トシは、ほとんど喋らなかった。いくら化粧を施そうが、綺麗な着物を着ようが、声質を変えることはできないのだから当然のことだった。
俺の失恋話を黙って聞いて、わずかに笑んでいるのはきっと、呆れているからなのだろうけれど。
でも、アンタのことを好きなヤツだって、どっかにいるんじゃねえの。
いつもトシは、ふられた俺にそうやって声をかけてくれた。だから今も、そんな言葉が欲しかったのに。それでも女に化けたトシは、相槌を打つだけで、なんだか物足りない。
そうして、改めて思い知る。
俺はトシの言葉に救われていたのだ。トシの存在は、俺の中でとどまることを知らないみたいに、どんどんと膨れあがる一方だった。

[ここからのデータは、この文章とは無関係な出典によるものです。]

Lemma release_entry_run s U A entry : fa_inv s U A → (∀ f, A f = false) → entry_ok entry →
  ∃ s', release_entry entry s = Done ((), s') ∧ fa_inv s' (release_set entry U) A.
Proof.
  intros HI HA (Hb & Hl & Ht). unfold release_entry, release_set, covers, usable.
  destruct (Z.eqb_spec (entry_type entry) 1) as [H1|H1]; simpl.
  2:{ exists s. split; [done|]. eapply fa_inv_ext; [exact HI| |done].
      intros. case_decide; by rewrite ?andb_true_r. }
  destruct (align_up_frame_Done (base_addr entry)) as [-> Hlt]; [destruct Hb; lia|].
  erewrite bind_run by done. cbv beta. unfold checked_add.
  destruct (Z.ltb_spec (base_addr entry + entry_length entry) (2 ^ 64)) as [Hov|Hov]; simpl.
  2:{ exists s. split; [done|]. eapply fa_inv_ext; [exact HI| |done].
      intros. case_decide; by rewrite ?andb_true_r. }
  rewrite align_down_frame.
  set (lo := frame_ceil (base_addr entry)) in *.
  set (hi := frame_floor (base_addr entry + entry_length entry)) in *.
  assert (FRAME_SIZE = 4096) as HF by done.
  assert (0 ≤ lo) by (apply Z.div_pos; destruct Hb; lia).
  assert (MAX_PHYSICAL_MEMORY = MAX_FRAMES * FRAME_SIZE) as HM by (by rewrite MAX_FRAMES_val).
  pose proof MAX_FRAMES_val.
  destruct (Z.leb_spec (hi * FRAME_SIZE) (lo * FRAME_SIZE)).
  { exists s. split; [done|]. eapply fa_inv_ext; [exact HI| |done].
    intros f. case_decide; [|done].
    destruct (Z.leb_spec lo f), (Z.ltb_spec f hi); simpl; rewrite ?andb_true_r; try done. nia. }
  replace (Z.min (hi * FRAME_SIZE) MAX_PHYSICAL_MEMORY)
    with (Z.min hi MAX_FRAMES * FRAME_SIZE) by nia.
  destruct (frame_loop_run false release_body s U A lo (Z.min hi MAX_FRAMES))
    as (s' & Hrun & HI'); [done|done|nia| |].
  { intros t V f Ht' Hf. apply release_body_run; [done|lia|apply HA]. }
  exists s'. split; [done|]. eapply fa_inv_ext; [exact HI'| |done].
  intros f. unfold range_set.
  destruct (Z.leb_spec lo f), (Z.ltb_spec f hi); simpl; repeat case_decide;
    rewrite ?andb_true_r, ?andb_false_r; try done; lia.
Qed.

(** The frames released by a whole memory map. *)
Definition map_covers (mm : list MemoryMapEntry) (f : Z) : bool := existsb (λ e, covers e f) mm.

Lemma release_entries_run mm s U A : fa_inv s U A → (∀ f, A f = false) → Forall entry_ok mm →
  ∃ s', release_entries mm s = Done ((), s') ∧
    fa_inv s' (λ f, if decide (f < MAX_FRAMES) then U f && negb (map_covers mm f) else U f) A.
Proof.
  intros HI HA Hmm. revert s U HI. induction Hmm as [|e mm He Hmm IH]; intros s U HI.
  - exists s. split; [done|]. eapply fa_inv_ext; [exact HI| |done].
    intros f. case_decide; simpl; by rewrite ?andb_true_r.
  - destruct (release_entry_run s U A e HI HA He) as (s1 & E1 & HI1).
    destruct (IH s1 _ HI1) as (s2 & E2 & HI2).
    exists s2. simpl. rewrite (bind_run _ _ _ _ _ E1). split; [done|].
    eapply fa_inv_ext; [exact HI2| |done]. intros f. unfold release_set. simpl.
    case_decide; [|done]. by rewrite negb_orb, andb_assoc.
Qed.

(** ** Initialisation *)

Definition initial_fa : FrameAllocator :=
  mkFA (arr_filled BITMAP_SIZE 0xFF) (arr_filled BITMAP_SIZE 0x00) 0.

Lemma testbit_0xFF k : 0 ≤ k < 8 → Z.testbit 0xFF k = true.
Proof. intros. change 0xFF with (Z.ones 8). apply Z.ones_spec_low. lia. Qed.

Lemma filled_ok x : in_u 8 x → bm_ok (arr_filled BITMAP_SIZE x).
Proof. intros Hx. split; [done|]. intros i. by rewrite arr_at_filled. Qed.

Lemma initial_fa_inv : fa_inv initial_fa (λ _, true) (λ _, false).
Proof.
  split; [split; simpl; [by apply filled_ok|by apply filled_ok| | |]|done].
  - intros f. unfold used, bm_test. simpl. rewrite arr_at_filled.
    apply testbit_0xFF, Z.mod_pos_bound. lia.
  - intros f. unfold alloced, bm_test. simpl. rewrite arr_at_filled. apply Z.bits_0.
  - rewrite free_count_eq. symmetry. by apply count_const_false.
Qed.

(** The frames [initialize] leaves in use. *)
Definition boot_used (mm : list MemoryMapEntry) (kernel_start kernel_end f : Z) : bool :=
  negb (map_covers mm f) || (f <? 256)
  || ((frame_floor kernel_start <=? f) && (f <? frame_ceil kernel_end)).

Lemma range_set_in lo hi b U f : f < MAX_FRAMES →
  range_set lo hi b U f = if (lo <=? f) && (f <? hi) then b else U f.
Proof.
  intros. unfold range_set. case_decide as Hd; destruct (Z.leb_spec lo f), (Z.ltb_spec f hi);
    simpl; try done; lia.
Qed.

(** A reservation inside the first MiB adds nothing to the first MiB. *)
Lemma low_range_absorbed lo hi f (Y : bool) : 0 ≤ lo → hi ≤ 256 → 0 ≤ f →
  (if (lo <=? f) && (f <? hi) then true else (f <? 256) || Y) = (f <? 256) || Y.
Proof.
  intros. destruct (Z.leb_spec lo f), (Z.ltb_spec f hi), (Z.ltb_spec f 256); simpl; done || lia.
Qed.

Lemma initialize_run mm ks ke s :
  Forall entry_ok mm → 0 ≤ ks → 0 ≤ ke ≤ 2 ^ 64 - FRAME_SIZE →
  ∃ s' U, FrameAllocator_initialize mm ks ke s = Done ((), s') ∧
    fa_inv s' U (λ _, false) ∧ ∀ f, 0 ≤ f < MAX_FRAMES → U f = boot_used mm ks ke f.
Proof.
  intros Hmm Hks Hke. assert (FRAME_SIZE = 4096) as HF by done.
  destruct (release_entries_run mm _ _ _ initial_fa_inv ltac:(done) Hmm) as (s0 & E0 & I0).
  destruct (reserve_range_run s0 _ _ 0x00000000 0x00100000 I0) as (s1 & E1 & I1); [lia..|].
  destruct (reserve_range_run s1 _ _ 0x00008000 0x0000C000 I1) as (s2 & E2 & I2); [lia..|].
  destruct (reserve_range_run s2 _ _ 0x00020000 0x00024000 I2) as (s3 & E3 & I3); [lia..|].
  destruct (reserve_range_run s3 _ _ 0x00060000 0x00061000 I3) as (s4 & E4 & I4); [lia..|].
  destruct (reserve_range_run s4 _ _ 0x00070000 0x00071000 I4) as (s5 & E5 & I5); [lia..|].
  destruct (reserve_range_run s5 _ _ 0x00090000 0x00091000 I5) as (s6 & E6 & I6); [lia..|].
  destruct (reserve_range_run s6 _ _ ks ke I6) as (s7 & E7 & I7); [lia..|].
  eexists s7, _. split; [|split; [exact I7|]].
  { unfold FrameAllocator_initialize. rewrite (bind_run _ _ s () initial_fa) by done.
    rewrite (bind_run _ _ _ _ _ E0), (bind_run _ _ _ _ _ E1), (bind_run _ _ _ _ _ E2),
      (bind_run _ _ _ _ _ E3), (bind_run _ _ _ _ _ E4), (bind_run _ _ _ _ _ E5),
      (bind_run _ _ _ _ _ E6). exact E7. }
  intros f Hf. rewrite !range_set_in by lia. rewrite decide_True by lia.
  unfold boot_used. simpl andb.
  change (frame_floor 0x00000000) with 0. change (frame_ceil 0x00100000) with 256.
  assert ((if (0 <=? f) && (f <? 256) then true else negb (map_covers mm f))
          = (f <? 256) || negb (map_covers mm f)) as ->.
  { destruct (Z.leb_spec 0 f); [|lia]. by destruct (f <? 256). }
  rewrite !low_range_absorbed by (done || lia).
  rewrite (orb_comm (negb _)).
  destruct ((frame_floor ks <=? f) && (f <? frame_ceil ke)); by rewrite ?orb_true_r, ?orb_false_r.
Qed.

事実、俺は浮かれていたのだろう。あまりないシチュエーションが、俺のいつもは胸の奥底縛りつけている想いを、わずかにほどいてしまったのかもしれなかった。
あやうく、触れそうになる。
テーブルの上に組まれた手に、そっとおのれのそれを重ねてみたくなる。
そんな衝動を、何度も何度もわきおこる卑しい感情を、必死で抑えとどめている俺にトシが訝しげに首をかしげるので、なんでもないよと笑ってみせた。

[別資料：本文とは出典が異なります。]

(** [table.entries[index]] with its bounds check. *)
Definition read_entry (t index : Z) : M machine Z :=
  if (0 <=? index) && (index <? 512)
  then touch_table t (λ s, Done (rd (mem s) (slot t index), s))
  else panic OutOfBounds.
Definition write_entry (t index x : Z) : M machine unit :=
  if (0 <=? index) && (index <? 512)
  then touch_table t (λ s, Done ((), mkMachine (fa s) (wr (mem s) (slot t index) x)))
  else panic OutOfBounds.
Definition zero_table (t : Z) : M machine unit :=
  touch_table t (λ s, Done ((), mkMachine (fa s) (PageTable_zero t (mem s)))).

(** [e?]: return the error at once, or go on with the value. *)
Definition try {B C} (m : M machine (result B)) (k : B → M machine (result C)) :
    M machine (result C) :=
  r ← m; match r with Ok b => k b | Err e => mret (Err e) end.

Definition get_or_create_table (parent index : Z) (writable user : bool) :
    M machine (result Z) :=
  entry ← read_entry parent index;
  if has PRESENT entry then
    let updated_entry := if user then Z.lor entry USER else entry in
    let updated_entry := if writable then Z.lor updated_entry WRITABLE else updated_entry in
    write_entry parent index updated_entry ;;
    mret (Ok (entry_address entry))
  else
    frame ← on_fa allocate_frame;
    match frame with
    | None => mret (Err "out of physical memory")
    | Some frame =>
        zero_table (phys_to_virt frame) ;;
        write_entry parent index (make_entry frame writable user) ;;
        mret (Ok frame)
    end.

居酒屋を出ると、生ぬるい風が頬を撫でていく。わずかに酔っ払って火照った身体に、その空気はありがたくなかった。
はやく、屯所に帰りたかった。もういいかげん、この茶番にも飽きがきていた。
屯所に向かって歩き出ししばらくすると、背後を歩いていたトシがおそるおそるといったふうに声をかけてきた。
「どこに、行くの」
何言ってんだ、屯所に帰るに決まってるだろう。
言いかけた言葉を思いなおして、無理やり喉の奥に押し込んだ。
そうだった、トシはまだ俺に気づかれてないと思っているのだ。
まったく、俺をどんな鈍感野郎だと思っているんだ。
もちろん、この気まぐれなデートは思いのほか楽しめたけれど。
(……でもなァ、トシ)
どこに行くんだと、疑わしい目つきを向けてくる男に手を伸ばし、
「帰るぞ、トシ」
驚きに目を見開く様に、苦笑がこぼれる。触れ合った手のひらからは、あったかいぬくもりが伝わってきた。
(はやくいつものおまえに戻って)
俺は『土方十四郎』の隣を歩きたいんだよ。
そんな日常的なことですら、俺にとってはとても、とてもしあわせなことなのだと改めて実感するくらい、心地好いぬくもりだった。